An Eastern warbler has been hanging out at a resident's suet feeder near Ankeny Wildlife Refuge. Dawn keeps a life list and had never seen a Yellow-throated Warbler. I don't know if I had or not since I wasn't keeping a list when I lived on the east coast (and still only keep a list of birds seen on our farm). But I love helping Dawn find new birds for her life list. The woman whose suet feeder is favored by this warbler is most gracious and sets aside several hours several times a week to allow birders to invade her privacy and watch for the bird. Most everyone goes away with a new life bird for their list.
We started out on Wednesday, January 29, by stopping first at the kiosk overlook at Baskett Slough Wildlife Refuge, which is on our way. Swans had attracted our attention. But the photo I took was of a partial rainbow over a V of grazing geese.
Onward we went and toured Ankeny awhile (after lunch in Independence) before descending on the gracious hostess of the Yellow-throated Warbler. Other birders were there when we arrived and spotted the warbler before we did and pointed it out to us. It came and left too fast for photos. The next time... it came, grabbed some peanut butter suet from a giant cone feeder... and left. Although Dawn did not get a photo, she did get to add a bird to her life list.
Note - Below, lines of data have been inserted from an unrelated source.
(** When the bin of [nb] has nothing, the next one has the best chunk. *)
Lemma find_next :
  large nb → let idx := compute_tree_index nb in let x := Z.land (left_bits (idx2bit idx)) (treemap m) in (∀ y, y ∈ nodes (trees idx) → sz y < nb) →
  ∃ v rsize, least_loop 66 (mem m) nb (if negb (x =? 0) then mem m (treebin_at gm (compute_bit2idx (least_bit x))) else 0) 0 (2 ^ 64 - nb) = Ok (v, rsize) ∧
    ((v = 0 ∧ ∀ j y, 0 ≤ j < 32 → y ∈ nodes (trees j) → sz y < nb) ∨ best_large v rsize).
Proof.
  intros Hl idx x Hnone. destruct (bin_of_size nb Hl) as [Hi _]. fold idx in Hi. destruct (next_bin idx Hi) as [Hx0 Hx1]. fold x in Hx0, Hx1.
  assert (∀ j y, 0 ≤ j < 32 → y ∈ nodes (trees j) → large (sz y) ∧ compute_tree_index (sz y) = j) as Hch.
  { intros j y Hj Hy. destruct (to_chunk _ _ _ Ht j y Hj Hy) as (H1 & H2 & _). done. }
  assert (∀ j y, 0 ≤ j ≤ idx → y ∈ nodes (trees j) → sz y < nb) as Hlow.
  { intros j y Hj Hy. destruct (Z.eq_dec j idx) as [->|]; [auto|]. destruct (Hch j y ltac:(lia) Hy) as [H1 H2]. apply index_mono; [done|done|fold idx; lia]. }
  destruct (Z.eqb_spec x 0) as [E|Hne]; cbn [negb].
  - exists 0, (2 ^ 64 - nb). split; [done|]. left. split; [done|]. intros j y Hj Hy. destruct (Z.le_gt_cases j idx); [apply (Hlow j); [lia|done]|]. rewrite (Hx0 E j) in Hy by lia. apply elem_of_nil in Hy. done.
  - specialize (Hx1 Hne). simpl in Hx1. set (k := compute_bit2idx _) in *. destruct Hx1 as (Hk & Hkl & Hbetween). destruct (bin_root k ltac:(lia)) as [-> _].
    assert (∀ y, y ∈ nodes (trees k) → nb < sz y) as Hfit. { intros y Hy. destruct (Hch k y ltac:(lia) Hy) as [H1 H2]. apply index_mono; [done|done|fold idx; lia]. }
    destruct (least_stored (trees k) 0 (2 ^ 64 - nb) 66 (bin_stored k ltac:(lia))) as (v & r & E & Hv & Hmin); [intros y Hy; specialize (Hfit y Hy); lia|lia|].
    exists v, r. split; [done|]. right. destruct (trees k) as [|z zs tl tr] eqn:Etk; [done|]. rewrite <- Etk in *. assert (z ∈ nodes (trees k)) as Hz by (rewrite Etk; left).
    destruct Hv as [[= -> ->]|(Hv & -> & _)]; [specialize (Hmin z Hz); destruct (Hch k z ltac:(lia) Hz) as [Hlz _]; unfold large in Hlz; lia|].
    apply (choose k); [lia|done|lia|specialize (Hfit v Hv); lia|intros y Hy _; specialize (Hmin y Hy); lia|]. intros j y Hj Hy.
    destruct (Z.le_gt_cases j idx); [apply (Hlow j); [lia|done]|]. rewrite (Hbetween j) in Hy by lia. apply elem_of_nil in Hy. done.
Qed.

Lemma find_large_spec :
  large nb → ∃ v rsize, find_large gm nb m = Ok (v, rsize) ∧ ((v = 0 ∧ ∀ j y, 0 ≤ j < 32 → y ∈ nodes (trees j) → sz y < nb) ∨ best_large v rsize).
Proof.
  intros Hl. destruct (fit_stored Hl) as (u & v & r & E & Hu & Hfd). unfold find_large. rewrite E. clear E. cbn [mbind result_bind]. destruct (bin_of_size nb Hl) as [Hi _]. pose proof (find_next Hl) as Hnext. set (idx := compute_tree_index nb) in *.
  assert (∀ j y, 0 ≤ j < idx → y ∈ nodes (trees j) → sz y < nb) as Hlow.
  { intros j y Hj Hy. destruct (to_chunk _ _ _ Ht j y ltac:(lia) Hy) as (H1 & H2 & _). apply index_mono; [done|done|fold idx; lia]. }
  pose proof (bin_sized idx Hi) as Hs. assert (sized (mem m) u) as Hsu by (destruct Hu as (? & ? & ? & ? & ? & _); done).
  destruct Hfd as [(-> & Hv & Ev)|(Hfit & Hv & Hcov)].
  - destruct (Hs v Hv) as [Hv0 _]. rewrite (proj2 (Z.eqb_neq v 0)), andb_false_r by done. exists v, 0. pose proof (stored_height _ Hu). destruct Hu as (i & p & lo & n & _ & Hc & _).
    cbn [andb]. rewrite (least_exact (mem m) nb ltac:(lia) u i p v 66) by done. split; [done|]. right. apply (choose idx); [done|done|lia|done|lia|exact Hlow].
  - destruct ((root u =? 0) && (v =? 0)) eqn:Ez.
    + apply andb_true_iff in Ez as [Er Ev%Z.eqb_eq]. rewrite (root_zero (mem m)) in Er by done. destruct u; [|done]. subst v. destruct Hv as [[= ->]|(Hv & _)]; [|destruct (Hs 0 Hv); done]. cbn [andb root].
      apply Hnext. intros y Hy. destruct (Z.lt_ge_cases (sz y) nb) as [|Hge]; [done|]. destruct (Hcov y (or_introl Hy) Hge) as [Hbad|(z & []%elem_of_nil & _)]. specialize (Hs y Hy). lia.
    + cbn [andb]. assert (∀ x, x ∈ nodes u → x ∈ nodes (trees idx)) as Hsub by (intros x Hx; destruct (Hfit x Hx) as [_ [?|[]%elem_of_nil]]; done).
      destruct (least_stored u v r 66 Hu) as (v' & r' & E & Hb & Hmin); [intros x Hx; apply Hfit, Hx|lia|]. exists v', r'. split; [done|]. right.
      assert (v' ∈ nodes (trees idx) ∧ r' = sz v' - nb ∧ r' ≤ r ∧ 0 ≤ r') as (Hv' & -> & Hle & H0).
      { destruct Hb as [[= -> ->]|(Hv' & -> & Hlt)]; [|destruct (Hfit v' Hv'); split_and!; [auto|done|lia|lia]]. destruct Hv as [[= -> ->]|(Hv & -> & ?)].
        - exfalso. rewrite (root_zero (mem m)), andb_true_r in Ez by done. destruct u as [|z zs tl tr]; [done|]. specialize (Hmin z ltac:(left)). specialize (Hs z (Hsub z ltac:(left))). lia.
        - split_and!; done || lia. }
      apply (choose idx); [done|done|lia|lia| |exact Hlow]. intros x Hx Hge. destruct (Hcov x (or_introl Hx) Hge) as [Hr|(z & Hz & Hzx)]; [lia|]. specialize (Hmin z Hz). lia.
Qed.
End search.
Within walking distance of the Yellow-throated Warbler house is a big old oak tree wherein lives a pair of Lewis's Woodpeckers, another bird Dawn had never seen. According to other birders we talked to in the vicinity, one of the woodpeckers is usually sitting on top of the tree. But when we walked down to look, a juvenile Cooper's Hawk was sitting there instead, blowing in the wind.
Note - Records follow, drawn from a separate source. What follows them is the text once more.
(* ===== verification/DlFree.v ===== *)
(** * The kernel heap: release is right

    [dlfree] of mm/dlmalloc.cpp on the heap of DlHeap: a block that is given back joins the
    free chunks before and behind it, and the result is in a bin, the designated victim or
    part of the top chunk. *)

From S2P Require Import Prelude Define DlBase DlSmall DlTree DlBins DlSys DlMalloc DlHeap DlAlloc.
Local Open Scope Z_scope.

Section free.
Context (gm : Z).

(** ** What is behind a block *)

(** The chunk behind some tiles is in use, if only as the record of the segment. *)
Definition next_used (l : list (Z * kind)) (t : tail) : bool :=
  match l, t with [], TopTail _ => false | [], FenceTail _ _ => true | (_, k) :: _, _ => used k end.

Lemma next_used_ok l t : tiles_ok true l t → next_used l t = true → tiles_ok false l t.
Proof.
  destruct l as [|[s k] l]; [destruct t; done|]. simpl. intros (H1 & H2 & _ & H3) Hk. rewrite Hk in *. split_and!; done.
Qed.

(** Heads with a mark and a size. *)
Lemma head_flags w p s f :
  0 ≤ s < 2 ^ 63 → s mod 16 = 0 → 0 ≤ f < 4 → w (head_ p) = s + f →
  chunksize w p = s ∧ cinuse w p = (2 <=? f) ∧ pinuse w p = Z.odd f ∧ is_inuse w p = negb (f =? 1) ∧ is_mmapped w p = (f =? 0) ∧ (Z.land (w (head_ p)) INUSE_BITS =? INUSE_BITS) = (f =? 3).
Proof.
  intros Hs Hm Hf E. unfold chunksize, cinuse, pinuse, is_inuse, is_mmapped. rewrite E. rewrite head_size by lia.
  change CINUSE_BIT with 2. change PINUSE_BIT with 1. change INUSE_BITS with 3. rewrite !flag_bits by lia. split; [done|].
  assert (f = 0 ∨ f = 1 ∨ f = 2 ∨ f = 3) as [-> |[-> |[-> | ->]]] by lia; done.
Qed.

(** The state of the designated victim and the top chunk. *)
Definition ends_ok (m : mstate) (h : list segment) : Prop :=
  ((dv m = 0 ∧ dvsize m = 0 ∧ of_kind Victim h = ∅) ∨ (0 < dvsize m ∧ of_kind Victim h = {[(dv m, dvsize m)]})) ∧
  ((top m = 0 ∧ topsize m = 0 ∧ tops h = []) ∨ (0 < top m ∧ tops h = [(top m, topsize m)])).

Lemma heap_ok_ends m h : heap_ok gm m h → ends_ok m h.
Proof. intros [_ _ _ H1 H2]. done. Qed.

Lemma mid_heap_ok m h free : heap_mid gm m h free → free = of_kind Free h → ends_ok m h → heap_ok gm m h.
Proof. intros [H1 H2 H3 _] -> [H4 H5]. done. Qed.

(** The top chunk does not overlap the others. *)
Lemma top_apart least h x s k y u : layout gm least h → (x, s, k) ∈ heap_chunks h → (y, u) ∈ tops h → x + s ≤ y ∨ y + u + 32 ≤ x.
Proof.
  intros Hl Hx Hy. destruct (top_place _ _ _ Hy) as (q & -> & ->).
  assert (layout gm least (at_place q [(u + 32, Used)] (FenceTail 32 16))) as Hl'.
  { apply (at_place_layout gm _ _ [] (TopTail u)); [done|unfold total; simpl; rewrite foot_size; lia|]. simpl. intros (E1 & E2 & E3). split_and!; try done; try lia. rewrite Z.add_mod, E3 by lia. done. }
  rewrite at_place_chunks in Hx. simpl in Hx.
  assert ((addr_of q, u + 32, Used) ∈ heap_chunks (at_place q [(u + 32, Used)] (FenceTail 32 16))) as H1 by (rewrite at_place_chunks; left).
  destruct (heap_disjoint gm least _ x s k (addr_of q) (u + 32) Used Hl') as [H|H]; [rewrite at_place_chunks; by right|done| |lia|lia].
  intros [= -> -> ->]. apply (place_fresh gm least q [(u + 32, Used)] (FenceTail 32 16) (addr_of q) (u + 32) Used (addr_of q) (u + 32) Used Hl'); [left|done|done].
Qed.

(** The victim is the chunk that [dv] tells. *)
Lemma is_victim m h x s k :
  layout gm (least_addr m) h → ends_ok m h → (x, s, k) ∈ heap_chunks h → (x =? dv m) = bool_decide (k = Victim) ∧ (k = Victim → s = dvsize m).
Proof.
  intros Hl [Hd _] Hx. pose proof (chunk_facts gm _ _ _ _ _ Hl Hx) as (F1 & _). destruct Hd as [(-> & _ & Hv)|[Hpos Hv]].
  - rewrite (proj2 (Z.eqb_neq x 0)) by lia. assert (k ≠ Victim) as Hk by (intros ->; apply elem_of_kind in Hx; rewrite Hv in Hx; set_solver). rewrite bool_decide_eq_false_2 by done. done.
  - assert ((dv m, dvsize m, Victim) ∈ heap_chunks h) as Hin by (apply elem_of_kind; rewrite Hv; apply elem_of_singleton; done). destruct (Z.eqb_spec x (dv m)) as [->|Hne].
    + destruct (chunk_unique gm _ _ _ _ _ _ _ Hl Hx Hin) as [-> ->]. rewrite bool_decide_eq_true_2 by done. done.
    + assert (k ≠ Victim) as Hk by (intros ->; apply elem_of_kind in Hx; rewrite Hv in Hx; apply elem_of_singleton in Hx as [= -> _]; done). rewrite bool_decide_eq_false_2 by done. done.
Qed.

Lemma not_top m h x s k : layout gm (least_addr m) h → ends_ok m h → (x, s, k) ∈ heap_chunks h → (x =? top m) = false.
Proof.
  intros Hl [_ Ht] Hx. pose proof (chunk_facts gm _ _ _ _ _ Hl Hx) as (F1 & _ & F3 & _). apply Z.eqb_neq. destruct Ht as [(-> & _ & _)|[Hpos Ht]]; [lia|].
  destruct (top_apart _ _ _ _ _ (top m) (topsize m) Hl Hx) as [H|H]; [rewrite Ht; left|lia|].
  destruct (top_place h (top m) (topsize m)) as (q & Eh & Eq); [rewrite Ht; left|]. rewrite Eh in Hl. pose proof (at_place_ok gm _ _ _ _ Hl) as (_ & ? & _). lia.
Qed.

(** ** Joining tiles *)

(** Tiles that end with a block in use, behind a chunk in use. *)
Record joint (q : place) (L : list (Z * kind)) : Prop := {
  jo_pin : pin_of q = true;
  jo_last : last_used true L = true;
  jo_size : 32 ≤ total L;
  jo_mod : total L mod 16 = 0 }.

Lemma tiles_front pu l1 l2 t : tiles_ok pu (l1 ++ l2) t → tiles_ok pu l1 (FenceTail 32 16).
Proof. revert pu. induction l1 as [|[s k] l1 IH]; intros pu; simpl; [intros _; split_and!; done || lia|]. intros (H1 & H2 & H3 & H). split_and!; try done. apply IH, H. Qed.

Lemma place_low least q l t : layout gm least (at_place q l t) → 0 ≤ total (pre q).
Proof.
  intros Hl. pose proof (la_tiles _ _ _ Hl (Seg (pbase q) (pre q ++ l) t) ltac:(apply elem_of_app; right; left)) as Ht. apply (tiles_total _ _ _ (tiles_front _ _ _ _ Ht)).
Qed.

(** The chunk behind them. *)
Lemma next_head least q L l t :
  layout gm least (at_place q (L ++ l) t) → joint q L →
  tiles_ok true l t ∧ ∃ s rest, tile_cells (addr_of q + total L) true l t = (head_ (addr_of q + total L), s + (if next_used l t then 3 else 1)) :: rest ∧ 0 ≤ s < 2 ^ 40 ∧ s mod 16 = 0.
Proof.
  intros Hl [J1 J2 J3 J4]. pose proof (at_place_ok gm _ _ _ _ Hl) as Hok. rewrite J1 in Hok. apply tiles_ok_app in Hok. rewrite J2 in Hok. split; [done|].
  assert (total l + tail_size t < 2 ^ 40) as Hb.
  { destruct (ro_each _ _ _ (la_ranges _ _ _ Hl) (pbase q) (send (Seg (pbase q) (pre q ++ L ++ l) t))) as (_ & _ & He & _).
    - apply list_elem_of_fmap. exists (Seg (pbase q) (pre q ++ L ++ l) t). split; [done|]. apply elem_of_app. right. left.
    - unfold send in He. simpl in He. rewrite !total_app in He.
      pose proof (place_low _ _ _ _ Hl). lia. }
  destruct l as [|[s k] l].
  - destruct t as [s|r e]; simpl in *; [exists s, []; rewrite foot_size in *; split_and!; done || lia|]. exists r, [(head_ (addr_of q + total L + r), FENCEPOST_HEAD)]. change (total []) with 0 in Hb. split_and!; try done; try lia.
    unfold head_of. simpl. do 2 f_equal. lia.
  - exists s, (foot_cells (addr_of q + total L) s k ++ tile_cells (addr_of q + total L + s) (used k) l t). simpl in Hok. destruct Hok as (H1 & H2 & _ & H3). pose proof (tiles_total _ _ _ H3). pose proof (tiles_top _ _ _ H3).
    change (total ((s, k) :: l)) with (s + total l) in Hb. split_and!; try done; try lia. cbn [tile_cells next_used]. unfold head_of. destruct (used k); do 2 f_equal; lia.
Qed.

Lemma next_sat m q L l t free :
  heap_mid gm m (at_place q (L ++ l) t) free → joint q L → sat (mem m) (tile_cells (addr_of q + total L) true l t).
Proof.
  intros Hm [J1 J2 _ _]. pose proof (hm_cells _ _ _ _ Hm) as Hs. rewrite at_place_cells, sat_app in Hs. destruct Hs as [Hs _]. rewrite tile_cells_app, sat_app, J1, J2 in Hs. apply Hs.
Qed.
Another birder told us about a pair of Lewis's woodpeckers up the road a couple miles, so we drove up the road a couple miles, but all we found was this pair of love birds (Red-tailed Hawks).
We returned to the original oak tree and found the Cooper's Hawk had flown. In its place was a Lewis's Woodpecker, with sunshine lighting up his lovely pink breast. This time, Dawn got photos of her second life bird of the day. This species I have seen several times before, but never so well or so obliging to sit for photos. Here are two of mine.
Dawn says we saw 50 species this day, including a Great-horned Owl on our way home.
I have decided to start keeping a list after all... of all the life birds I help Dawn find. So far, I know of three: the Prairie Falcon from last week and the Yellow-throated Warbler and Lewis's Woodpecker this week. I'll just have to start birding with Dawn more often to help her lengthen her list.What a happy thought!